The listing below is the input. Say how many of its lines contain "ErrorTypeInvalidArgument", giving the number alone.
RECORDS SHOWN START
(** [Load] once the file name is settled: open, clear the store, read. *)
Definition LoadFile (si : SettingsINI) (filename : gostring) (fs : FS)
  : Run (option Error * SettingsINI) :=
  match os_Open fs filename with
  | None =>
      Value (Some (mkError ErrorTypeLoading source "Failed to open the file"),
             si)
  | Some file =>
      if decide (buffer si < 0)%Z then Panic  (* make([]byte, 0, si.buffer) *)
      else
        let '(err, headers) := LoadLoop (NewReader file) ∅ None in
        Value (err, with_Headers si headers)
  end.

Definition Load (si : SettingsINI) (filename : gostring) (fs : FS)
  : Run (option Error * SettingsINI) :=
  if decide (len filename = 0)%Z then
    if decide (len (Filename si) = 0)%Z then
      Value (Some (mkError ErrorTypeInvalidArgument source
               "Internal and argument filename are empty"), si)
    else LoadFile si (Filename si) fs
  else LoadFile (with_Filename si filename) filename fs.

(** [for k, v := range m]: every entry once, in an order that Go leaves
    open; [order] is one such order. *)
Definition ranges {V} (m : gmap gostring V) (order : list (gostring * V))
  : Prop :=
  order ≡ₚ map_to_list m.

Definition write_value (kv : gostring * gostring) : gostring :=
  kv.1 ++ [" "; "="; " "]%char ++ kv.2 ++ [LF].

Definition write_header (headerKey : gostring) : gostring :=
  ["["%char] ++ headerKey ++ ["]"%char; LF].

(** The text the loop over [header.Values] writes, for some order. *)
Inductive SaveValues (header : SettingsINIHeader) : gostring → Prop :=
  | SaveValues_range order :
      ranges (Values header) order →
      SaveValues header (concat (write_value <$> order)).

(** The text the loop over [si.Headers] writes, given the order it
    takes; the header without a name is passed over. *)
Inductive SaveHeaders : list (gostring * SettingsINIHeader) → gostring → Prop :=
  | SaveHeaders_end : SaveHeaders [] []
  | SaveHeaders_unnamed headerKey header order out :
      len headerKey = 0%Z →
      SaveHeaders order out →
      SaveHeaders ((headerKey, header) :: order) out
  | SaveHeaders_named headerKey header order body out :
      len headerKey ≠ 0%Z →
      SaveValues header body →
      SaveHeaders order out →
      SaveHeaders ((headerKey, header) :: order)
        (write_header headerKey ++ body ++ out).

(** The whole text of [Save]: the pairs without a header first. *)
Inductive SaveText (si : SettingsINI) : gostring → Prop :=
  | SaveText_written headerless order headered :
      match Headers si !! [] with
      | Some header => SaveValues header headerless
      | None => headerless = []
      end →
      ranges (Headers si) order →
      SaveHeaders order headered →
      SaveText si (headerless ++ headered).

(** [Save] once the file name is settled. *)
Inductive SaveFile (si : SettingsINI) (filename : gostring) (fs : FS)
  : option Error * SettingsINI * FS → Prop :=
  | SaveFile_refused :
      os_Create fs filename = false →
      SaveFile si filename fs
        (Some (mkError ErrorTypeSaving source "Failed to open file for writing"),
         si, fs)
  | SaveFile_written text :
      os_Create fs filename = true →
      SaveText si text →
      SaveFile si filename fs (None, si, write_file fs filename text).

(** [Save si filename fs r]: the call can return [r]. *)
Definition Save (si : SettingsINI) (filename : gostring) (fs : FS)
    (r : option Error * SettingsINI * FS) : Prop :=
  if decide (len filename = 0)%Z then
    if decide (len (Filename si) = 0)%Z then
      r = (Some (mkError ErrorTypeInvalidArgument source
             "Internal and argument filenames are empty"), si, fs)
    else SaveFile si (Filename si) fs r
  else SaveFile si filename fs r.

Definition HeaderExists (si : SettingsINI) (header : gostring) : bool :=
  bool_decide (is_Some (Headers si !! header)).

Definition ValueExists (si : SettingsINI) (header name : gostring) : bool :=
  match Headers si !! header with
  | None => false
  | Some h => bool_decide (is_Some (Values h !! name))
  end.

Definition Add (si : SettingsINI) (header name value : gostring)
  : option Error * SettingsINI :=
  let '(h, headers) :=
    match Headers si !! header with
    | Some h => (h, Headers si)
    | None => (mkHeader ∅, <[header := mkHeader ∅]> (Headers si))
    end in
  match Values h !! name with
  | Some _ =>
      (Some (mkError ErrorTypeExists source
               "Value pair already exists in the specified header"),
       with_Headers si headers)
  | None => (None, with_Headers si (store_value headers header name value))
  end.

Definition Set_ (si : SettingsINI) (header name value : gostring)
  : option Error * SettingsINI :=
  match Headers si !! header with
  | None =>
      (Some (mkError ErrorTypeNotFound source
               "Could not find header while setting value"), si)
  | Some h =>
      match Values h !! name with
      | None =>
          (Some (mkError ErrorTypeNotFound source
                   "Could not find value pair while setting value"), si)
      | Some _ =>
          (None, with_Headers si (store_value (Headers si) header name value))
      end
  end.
RECORDS SHOWN END
RECORDS SHOWN START
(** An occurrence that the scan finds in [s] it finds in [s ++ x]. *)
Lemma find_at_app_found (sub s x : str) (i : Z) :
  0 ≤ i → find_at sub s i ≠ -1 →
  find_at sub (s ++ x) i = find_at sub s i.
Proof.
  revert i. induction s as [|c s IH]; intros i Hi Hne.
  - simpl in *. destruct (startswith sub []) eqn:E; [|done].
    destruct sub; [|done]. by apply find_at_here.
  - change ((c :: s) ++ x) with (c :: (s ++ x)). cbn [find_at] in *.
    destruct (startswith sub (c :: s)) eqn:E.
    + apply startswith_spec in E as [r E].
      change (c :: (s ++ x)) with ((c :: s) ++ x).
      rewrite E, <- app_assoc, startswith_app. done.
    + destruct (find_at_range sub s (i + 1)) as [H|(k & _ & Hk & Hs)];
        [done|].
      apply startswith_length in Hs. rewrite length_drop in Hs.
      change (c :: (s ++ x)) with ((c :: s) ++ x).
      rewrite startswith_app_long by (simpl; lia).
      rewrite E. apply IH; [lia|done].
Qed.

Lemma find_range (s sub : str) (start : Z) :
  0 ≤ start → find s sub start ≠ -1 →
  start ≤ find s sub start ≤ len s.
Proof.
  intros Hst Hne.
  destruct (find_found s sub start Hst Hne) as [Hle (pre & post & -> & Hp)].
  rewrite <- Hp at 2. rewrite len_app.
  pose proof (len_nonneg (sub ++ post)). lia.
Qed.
RECORDS SHOWN END
SOLUTION TO THIS PROBLEM: 2